"The painter of light". This is how Joaquín Sorolla, one of the main figures in the history of Spanish art and one of the most internationally famous painters of his time, is known. Because this artist was able to capture light and movement in his paintings like none other. You'll find rural landscapes, fishing customs from the Mediterranean coast, social scenes, portraits... They have all got something in common: warmth and sensitivity that will engage your senses. What landscapes inspired this genius? Where can you find his main artworks? Come with us on this pictorial journey along clear waters, gardens, explosions of colour: "Sorolla's Spain".

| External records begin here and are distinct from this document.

(** * The curses component selector of [scripts/gui_selector.py]

    A shallow embedding of the selection engine: the component objects live
    in an object store, the selector threads its cursor and scroll offset
    through the key-dispatch loop, and the terminal is an explicit stream of
    frames (terminal size, what the drawing did, what [getch] delivered). *)

From stdpp Require Import gmap strings list fin_maps pretty.
From Stdlib Require Import ZArith Lia Ascii.

(** ** Python primitives used by the script *)

Module Py.

(** The exception classes that occur.  [KeyboardInterrupt] derives from
    [BaseException] only; the other two derive from [Exception]. *)
Inductive exn := curses_error | IndexError | KeyboardInterrupt.

(** [isinstance(e, Exception)]. *)
Definition is_Exception (e : exn) : bool :=
  match e with
  | KeyboardInterrupt => false
  | curses_error | IndexError => true
  end.

(** [ord(c)]. *)
Definition ord (c : ascii) : Z := Z.of_N (N_of_ascii c).

(** [len(s)] as a Python integer.  A [string] is read as a sequence of
    characters: each element stands for one character of the Python string. *)
Definition len {A} (l : list A) : Z := Z.of_nat (length l).
Definition slen (s : string) : Z := Z.of_nat (String.length s).

(** [l[i]]: a negative index counts from the end, anything outside
    [-len(l) .. len(l)-1] raises [IndexError] (here [None]). *)
Definition index {A} (l : list A) (i : Z) : option A :=
  if (0 <=? i)%Z then l !! Z.to_nat i
  else if (- len l <=? i)%Z then l !! Z.to_nat (len l + i)
  else None.

(** The first [n] characters of [s] (all of [s] when it is shorter). *)
Fixpoint prefix (n : nat) (s : string) : string :=
  match n, s with
  | O, _ => EmptyString
  | S _, EmptyString => EmptyString
  | S n', String c s' => String c (prefix n' s')
  end.

(** [s[:n]]: a negative stop counts from the end and is clipped at 0. *)
Definition slice_to (s : string) (n : Z) : string :=
  if (0 <=? n)%Z then prefix (Z.to_nat n) s
  else prefix (Z.to_nat (slen s + n)) s.

(** [key in (k1, k2, ...)]. *)
Definition key_in (key : Z) (ks : list Z) : bool := bool_decide (key ∈ ks).

End Py.

(** ** curses key codes (the values of ncurses' [curses.h]) *)

Module curses.
Definition KEY_DOWN : Z := 258.
Definition KEY_UP : Z := 259.
Definition KEY_ENTER : Z := 343.
Definition KEY_RESIZE : Z := 410.
End curses.

(** ** Data model *)

(** The dataclass [SelectableComponent]. *)
Record SelectableComponent := {
  name : string;
  slug : string;
  description : string;
  selected : bool;
  category : string;
}.

(** The dataclass defaults for the optional fields. *)
Global Instance SelectableComponent_inhabited : Inhabited SelectableComponent :=
  populate {| name := ""; slug := ""; description := "";
              selected := false; category := "General" |}.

Valencia, where he was born The best way to understand Sorolla is to travel to Valencia. This unique painter was born in 1863 into a humble family and trained at the Fine Arts School. A stroll along the beaches in the area (and in other towns in the Region of Valencia, such as Jávea) will help us understand the reflections and the combinations of blue and white hues that painter managed in scenes of women on the beach, children playing, fishermen… The ones he made of El Cabañal beach are very well known. "The Young Yachtsman" and "The Horse's Bath" are some examples. How about visiting the museums where you'll find some of the artist's paintings? We recommend visiting the Valencia Museum of Fine Arts and the House-Museum of José Benlliure. The Valencia Institute of Modern Art (IVAM) and the Bancaja Cultural Centre have also held important exhibitions on the artist. Close by, in the Museum of Fine Arts in Castellón, you'll also find his works. As for monuments, go to the chapel at the old college of San Pablo (Lluis Vives Institute), which the Valencian painter immortalised in "El patio del instituto" or in Valencia's cemetery, where you'll find Sorolla's grave next to those of other important figures such as writer Blasco Ibáñez.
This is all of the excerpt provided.